_Problem details_
Beneath this instruction is a listing; print exactly the lines in it starting at the line that contains "of the received datagram. *)" and going through the line that contains "#[export] Instance block_eq_dec".

_Data_
===

Definition message_hello_encode (msg : message_hello) (m : list Z) (buffer_size : Z)
    : out (Z * list Z) :=
  let expected_size := sizeof_message_header + sizeof_cluster_member - sizeof_pointer
                       + cm_address_len (hello_this_member msg) in
  if buffer_size <? expected_size then mret (PITTACUS_ERR_BUFFER_NOT_ENOUGH, m)
  else
    r ← message_header_encode (hello_header msg) m buffer_size;
    let '(encode_result, m) := r in
    if encode_result <? 0 then mret (encode_result, m)
    else
      let cursor := encode_result in
      let buffer_end := buffer_size in
      r ← cluster_member_encode (hello_this_member msg) m cursor
            (u64 (buffer_end - cursor));
      let '(n, m) := r in
      mret (i32 (cursor + n), m).

(** * Welcome *)

Definition message_welcome_decode : decoder message_welcome := fun m buffer_size =>
  valid ← liftO (message_is_payload_valid m buffer_size MESSAGE_WELCOME_TYPE);
  if negb valid then mret (PITTACUS_ERR_INVALID_MESSAGE, None)
  else
    let min_size := sizeof_message_header + sizeof_u32
                    + sizeof_cluster_member - sizeof_pointer in
    if buffer_size <? min_size then mret (PITTACUS_ERR_BUFFER_NOT_ENOUGH, None)
    else
      h ← liftO (message_header_decode m buffer_size ≫= header_of);
      let cursor := fst h in
      let buffer_end := buffer_size in
      hello_sequence_num ← liftO (uint32_decode m cursor);
      let cursor := cursor + sizeof_u32 in
      p ← malloc;
      match p with
      | None => mret (PITTACUS_ERR_ALLOCATION_FAILED, None)
      | Some _ =>
          r ← liftO (cluster_member_decode m cursor (u64 (buffer_end - cursor)));
          match r with
          | (decode_result, Some this_member) =>
              if decode_result <? 0 then mret (decode_result, None)
              else mret (i32 (cursor + decode_result),
                         Some (MessageWelcome (snd h) hello_sequence_num this_member))
          | (decode_result, None) => mret (decode_result, None)
          end
      end.
(* ===== verification/Memory.v ===== *)
(** The memory of members: [member.c] and the decoders and destructors of
    [messages.c] once more, on a heap of blocks, with pointers instead of
    values and with [free]. The functions have the names of the code with
    [_m] appended; those of [Member] and [Messages], which the rest of the
    development uses, are proved to compute the same in [MemoryProps]. *)
From S2P Require Import Prelude.
From S2P Require Import Config.
From S2P Require Import Utils.
From S2P Require Import World.
From S2P Require Import Member.
From S2P Require Import Messages.

(** * Blocks *)

(** A pointer to a socket address: to an allocated block, or into the buffer
    of the received datagram. *)
Inductive pointer := Null | Heap (l : loc) | Buffer (at_ : Z).

(** [cluster_member_t], with the pointer. *)
Record cluster_member_t := MemberT {
  mt_version : Z;
  mt_uid : Z;
  mt_address_len : Z;
  mt_address : pointer
}.

(** An allocated block: members in a row, [None] where nothing was written
    yet; the bytes of an address; the array of a set. *)
Inductive block :=
| MembersBlock (ms : list (option cluster_member_t))
| AddressBlock (bytes : list Z)
| TableBlock (table : list (option loc)).

#[export] Instance pointer_eq_dec : EqDecision pointer.
Proof. solve_decision. Defined.
#[export] Instance cluster_member_t_eq_dec : EqDecision cluster_member_t.
Proof. solve_decision. Defined.
#[export] Instance block_eq_dec : EqDecision block.
Proof. solve_decision. Defined.

(** The blocks that are allocated, the buffer of the received datagram, and
    the environment. *)
Record memory := Memory {
  me_heap : gmap loc block;
  me_buffer : list Z;
  me_world : world
}.

Abbreviation MM := (M memory).

(** [malloc]: a location, where the block is put. *)
Definition malloc_m (b : block) : MM (option loc) := fun s =>
  match malloc (me_world s) with
  | Ok (Some l, w) => Ok (Some l, Memory (<[l := b]> (me_heap s)) (me_buffer s) w)
  | Ok (None, w) => Ok (None, Memory (me_heap s) (me_buffer s) w)
  | Ub => Ub
  | Nofuel => Nofuel
  end.

(** [free]: of an allocated block, or of NULL; a pointer into the buffer must
    not be freed. *)
Definition free_m (l : loc) : MM unit := fun s =>
  match me_heap s !! l with
  | Some _ => Ok (tt, Memory (delete l (me_heap s)) (me_buffer s) (me_world s))
  | None => Ub
  end.

Definition free_pointer (p : pointer) : MM unit :=
  match p with Null => mret tt | Heap l => free_m l | Buffer _ => ubS end.

Definition store_m (l : loc) (b : block) : MM unit := fun s =>
  match me_heap s !! l with
  | Some _ => Ok (tt, Memory (<[l := b]> (me_heap s)) (me_buffer s) (me_world s))
  | None => Ub
  end.

(** Reading the [i]-th member of a block, or the array of a set. *)
Definition load_member (l : loc) (i : Z) : MM cluster_member_t := fun s =>
  match me_heap s !! l with
  | Some (MembersBlock ms) =>
      match aread ms i with Ok (Some m) => Ok (m, s) | _ => Ub end
  | _ => Ub
  end.

Definition load_table (l : loc) : MM (list (option loc)) := fun s =>
  match me_heap s !! l with Some (TableBlock t) => Ok (t, s) | _ => Ub end.

(** Writing the [i]-th member. *)
Definition store_member (l : loc) (i : Z) (m : cluster_member_t) : MM unit := fun s =>
  match me_heap s !! l with
  | Some (MembersBlock ms) =>
      match awrite ms i (Some m) with
      | Ok ms' => store_m l (MembersBlock ms') s
      | _ => Ub
      end
  | _ => Ub
  end.

(** The bytes a pointer gives access to. *)
Definition addressed (s : memory) (p : pointer) : list Z :=
  match p with
  | Null => []
  | Heap l => match me_heap s !! l with Some (AddressBlock bs) => bs | _ => [] end
  | Buffer at_ => zdrop at_ (me_buffer s)
  end.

===

_Output below_
    of the received datagram. *)
Inductive pointer := Null | Heap (l : loc) | Buffer (at_ : Z).

(** [cluster_member_t], with the pointer. *)
Record cluster_member_t := MemberT {
  mt_version : Z;
  mt_uid : Z;
  mt_address_len : Z;
  mt_address : pointer
}.

(** An allocated block: members in a row, [None] where nothing was written
    yet; the bytes of an address; the array of a set. *)
Inductive block :=
| MembersBlock (ms : list (option cluster_member_t))
| AddressBlock (bytes : list Z)
| TableBlock (table : list (option loc)).

#[export] Instance pointer_eq_dec : EqDecision pointer.
Proof. solve_decision. Defined.
#[export] Instance cluster_member_t_eq_dec : EqDecision cluster_member_t.
Proof. solve_decision. Defined.
#[export] Instance block_eq_dec : EqDecision block.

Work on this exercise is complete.